Using digital methodology, specifically programming in R, for this project allowed me to visualize the kinship network in a meaningful way and to make sense of the connections. Because over 800 relationships already exist for only thirteen years, scale is an important factor in considering this network analysis. I could not have created the same graphs or considered new research questions without the use of R’s network analysis.
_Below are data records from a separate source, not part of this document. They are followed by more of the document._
(** Page tables can always be allocated (the loader does not look at the answer). *)
Definition tables_available (M : Type) `{!Vm M} : Prop :=
  forall p f flags (s : M), (paging_map_page p f flags s).1 = true.

(** ** Pages *)

Lemma page_base_eq v : is_u32 v -> page_base v = v - v mod 4096.
Proof.
  intros Hv. unfold page_base.
  replace 4294963200 with (Z.ldiff (Z.ones 32) (Z.ones 12)) by reflexivity.
  transitivity (Z.ldiff (Z.land v (Z.ones 32)) (Z.ones 12)).
  { apply Z.bits_inj'. intros n _. rewrite Z.land_spec, !Z.ldiff_spec, Z.land_spec. apply andb_assoc. }
  rewrite Z.land_ones by lia. change (2 ^ 32) with 4294967296. rewrite Z.mod_small by done.
  rewrite Z.ldiff_ones_r, Z.shiftl_mul_pow2, Z.shiftr_div_pow2 by lia.
  change (2 ^ 12) with 4096. pose proof (Z.div_mod v 4096 ltac:(lia)). lia.
Qed.

(** The facts about the page of an address that [lia] needs. *)
Lemma page_base_facts v :
  is_u32 v ->
  page_base v <= v < page_base v + 4096 /\ 0 <= page_base v /\ page_base v mod 4096 = 0 /\
  is_u32 (page_base v) /\ page_base (page_base v) = page_base v.
Proof.
  intros Hv. assert (E : page_base v = v - v mod 4096) by by apply page_base_eq.
  pose proof (Z.mod_pos_bound v 4096 ltac:(lia)). pose proof (Z.div_mod v 4096 ltac:(lia)).
  assert (Hm : page_base v mod 4096 = 0).
  { rewrite E. replace (v - v mod 4096) with (v / 4096 * 4096) by lia. apply Z.mod_mul. lia. }
  assert (0 <= v / 4096) by (apply Z.div_pos; unfold is_u32 in *; lia).
  assert (is_u32 (page_base v)) by (unfold is_u32 in *; lia).
  rewrite (page_base_eq (page_base v)), Hm by done. unfold is_u32 in *. lia.
Qed.

Lemma page_of_multiple v p :
  is_u32 v -> is_u32 p -> p mod 4096 = 0 -> page_base v = p <-> p <= v < p + 4096.
Proof.
  intros Hv Hp Hm. destruct (page_base_facts v Hv) as (? & ? & Hb & _). split; [lia|]. intros ?.
  pose proof (Z.div_mod p 4096 ltac:(lia)). pose proof (Z.div_mod (page_base v) 4096 ltac:(lia)). lia.
Qed.

Lemma user_u32 v : is_user v -> is_u32 v.
Proof. unfold is_user, is_u32, USER_BASE. lia. Qed.

Lemma user_page v : is_user v -> is_user (page_base v).
Proof.
  intros Hv. destruct (page_base_facts v (user_u32 _ Hv)) as (? & ? & Hm & [_ ?] & _).
  unfold is_user, USER_BASE in *.
  pose proof (Z.div_mod (page_base v) 4096 ltac:(lia)). lia.
Qed.

(** ** Patches: what is stored where *)

Definition patch : Type := Z -> option Z.

Definition over (o b : option Z) : option Z := match o with Some x => Some x | None => b end.

(** Memory after patches, the last one first. *)
Definition patched (base : patch) (ps : list patch) : patch :=
  foldl (fun b p v => over (p v) (b v)) base ps.

Lemma patched_app base ps qs : patched base (ps ++ qs) = patched (patched base ps) qs.
Proof. apply foldl_app. Qed.

Lemma patched_ext b1 b2 ps (v : Z) : b1 v = b2 v -> patched b1 ps v = patched b2 ps v.
Proof.
  revert b1 b2. induction ps as [|p ps IH]; intros b1 b2 E; [done|]. cbn [patched foldl].
  apply IH. by rewrite E.
Qed.

Definition between (a b v : Z) : bool := (a <=? v) && (v <? b).

(** A segment: whole pages, zero where the file has nothing. *)
Definition seg_patch (d : list Z) (va size off fsz : Z) : patch := fun v =>
  if between (page_base va) (page_base (va + size + 4095)) v then
    if between va (va + fsz) v then d !! Z.to_nat (off + (v - va)) else Some 0
  else None.

Definition word_patch (w : Z * Z) : patch := fun v =>
  if between (w.1) (w.1 + 4) v then le_bytes 4 (w.2) !! Z.to_nat (v - w.1) else None.

(** A segment of the file that lies in user memory. *)
Definition seg_fits (d : list Z) (va size off fsz : Z) : Prop :=
  USER_BASE <= va /\ va + size + 4095 < 4294967296 /\ 0 <= fsz <= size /\ 0 <= off /\
  off + fsz <= Z.of_nat (length d).

Section Laws.
Context `{!Vm M, !VmLaws M}.

Hypothesis map_total : tables_available M.

Lemma map_pages_spec n p flags s :
  vm_ok s -> USER_BASE <= p -> p mod 4096 = 0 -> p + Z.of_nat n * 4096 < 4294967296 ->
  exists ok s', map_loop n p flags s = (ok, s') /\ vm_ok s' /\
    (ok = true -> forall v, is_user v ->
       view s' v = if between p (p + Z.of_nat n * 4096) v then Some 0 else view s v).
Proof.
  revert p s. induction n as [|n IH]; intros p s Hs Hp Hm Hn; cbn [map_loop].
  { exists true, s. split; [done|]. split; [done|]. intros _ v _.
    unfold between. by destruct (p <=? v) eqn:?, (v <? p + Z.of_nat 0 * 4096) eqn:?; try lia. }
  destruct (pmm_alloc_frame s) as [f s1] eqn:Ea. destruct (alloc_ok _ _ _ Hs Ea) as (Hs1 & Hf & Hv1).
  destruct (f =? 0) eqn:Ef; [by exists false, s1|]. specialize (Hf ltac:(lia)).
  assert (Hpu : is_user p) by (unfold is_user; lia). pose proof (user_u32 _ Hpu) as Hpw.
  assert (Hpb : page_base p = p) by (by apply page_of_multiple; [..|lia]).
  pose proof (map_total p f flags s1) as Ht. destruct (paging_map_page p f flags s1) as [b s2] eqn:Em.
  cbn [fst] in Ht. subst b. destruct (map_ok _ _ _ _ _ Hs1 Hf Hpu Hpb Em) as (Hs2 & Hw2 & Hv2).
  destruct (memset_ok _ _ _ Hs2 Hpu Hpb Hw2) as (Hs3 & Hv3).
  rewrite wrap32_id by (unfold is_u32, PAGE_SIZE, USER_BASE in *; lia). unfold PAGE_SIZE.
  destruct (IH (p + 4096) _ Hs3) as (ok & s' & -> & Hs' & Hv'); [lia| |lia|].
  { by rewrite <- Zplus_mod_idemp_r, Z.mod_same, Z.add_0_r by lia. }
  exists ok, s'. split; [done|]. split; [done|]. intros Hok v Hv. rewrite (Hv' Hok v Hv), (Hv3 v Hv).
  pose proof (page_of_multiple v p (user_u32 _ Hv) Hpw Hm) as Hpg.
  unfold between. destruct (page_base v =? p) eqn:E.
  - assert ((p <=? v) && (v <? p + Z.of_nat (S n) * 4096) = true) as -> by lia.
    assert ((p + 4096 <=? v) && (v <? p + 4096 + Z.of_nat n * 4096) = false) as -> by lia. done.
  - rewrite (Hv2 v Hv), (Hv1 v Hv) by lia.
    replace ((p <=? v) && (v <? p + Z.of_nat (S n) * 4096))
      with ((p + 4096 <=? v) && (v <? p + 4096 + Z.of_nat n * 4096)) by lia. done.
Qed.
Lemma data_loop_spec n i d :
  good d -> (i + n <= length (shadow_data js))%nat -> (i + n <= MAX_TXN_BLOCKS)%nat ->
  data_loop n i js d =
    Done (true, apply_w (from (J + 2 + Z.of_nat i) (take n (drop i (shadow_data js)))) d).
Proof.
  revert i d. induction n as [|n IH]; intros i d Hg Hl Hm; simpl; [done|].
  destruct (lookup_lt_is_Some_2 (shadow_data js) i) as [s Hs]; [lia|].
  rewrite (index_at Hs). simpl. rewrite data_lba by lia.
  unfold blockdev_write_sectors_absolute. rewrite dispatch_write_good by done. simpl.
  rewrite IH; [|by apply write_sector_good|lia|lia].
  rewrite (drop_S _ _ _ Hs). simpl. do 3 f_equal. f_equal. lia.
Qed.

Definition phys (d : Dev) (absolute : bool) (l : Z) : Z :=
  if absolute then l else wrap32 (l + partition_offset d).

(** The checkpoint writes of the shadow. *)
Definition target_writes (d : Dev) (absolute : bool) (n : nat) (lbas : list Z) (data : list (list Z)) :
    list (Z * list Z) :=
  zip_with (fun l s => (phys d absolute l, s)) (take n lbas) (take n data).

Lemma phys_dev d d' ab l : same_dev d d' -> phys d' ab l = phys d ab l.
Proof. unfold phys. intros (_ & -> & _). done. Qed.

Lemma checkpoint_loop_spec n i d :
  good d -> (i + n <= length (shadow_lba js))%nat -> (i + n <= length (shadow_data js))%nat ->
  checkpoint_loop n i js true d =
    Done (true, apply_w (target_writes d (targets_absolute js) n (drop i (shadow_lba js))
                           (drop i (shadow_data js))) d).
Proof.
  revert i d. induction n as [|n IH]; intros i d Hg Hl Hd; simpl; [done|].
  destruct (lookup_lt_is_Some_2 (shadow_lba js) i) as [l Hli]; [lia|].
  destruct (lookup_lt_is_Some_2 (shadow_data js) i) as [s Hs]; [lia|].
  rewrite (index_at Hli). simpl. rewrite (index_at Hs). simpl.
  assert (Hw : (if targets_absolute js then blockdev_write_sectors_absolute l [s] d
                else blockdev_write_sectors l [s] d) =
               (true, apply_w [(phys d (targets_absolute js) l, s)] d)).
  { unfold phys, blockdev_write_sectors, blockdev_write_sectors_absolute.
    destruct (targets_absolute js); by rewrite dispatch_write_good. }
  rewrite Hw. simpl.
  rewrite IH; [|by apply write_sector_good|lia|lia].
  unfold target_writes. rewrite (drop_S _ _ _ Hli), (drop_S _ _ _ Hs). simpl. do 3 f_equal.
  apply zip_with_ext; [|done|done]. intros l' s'. f_equal.
  apply phys_dev. apply write_sector_dev.
Qed.

(** The writes of [commit_durable_internal]. *)
Definition journal_writes (n : nat) (desc desc' : list Z) : list (Z * list Z) :=
  from J (desc_sectors desc) ++ from (J + 2) (take n (shadow_data js)) ++ from J (desc_sectors desc').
Once the database is finished, it will include every slave, possibly from before Washington was born in 1732, to at least 1833 when the executor accounts stop paying to care for his freed slaves. That is at least one hundred years of slave genealogy and kinship relationships that will be available to study- a great resource. It will be fascinating to visualize the kinship network over that extended time in R and to analyze the family structures of the Mount Vernon enslaved community more conclusively. This project could additionally benefit from integrating D3.js in making the network graph interactive, especially for a public audience. It would be helpful to explore the individual family structures of the larger network through tool tips and to interactively view the change over time.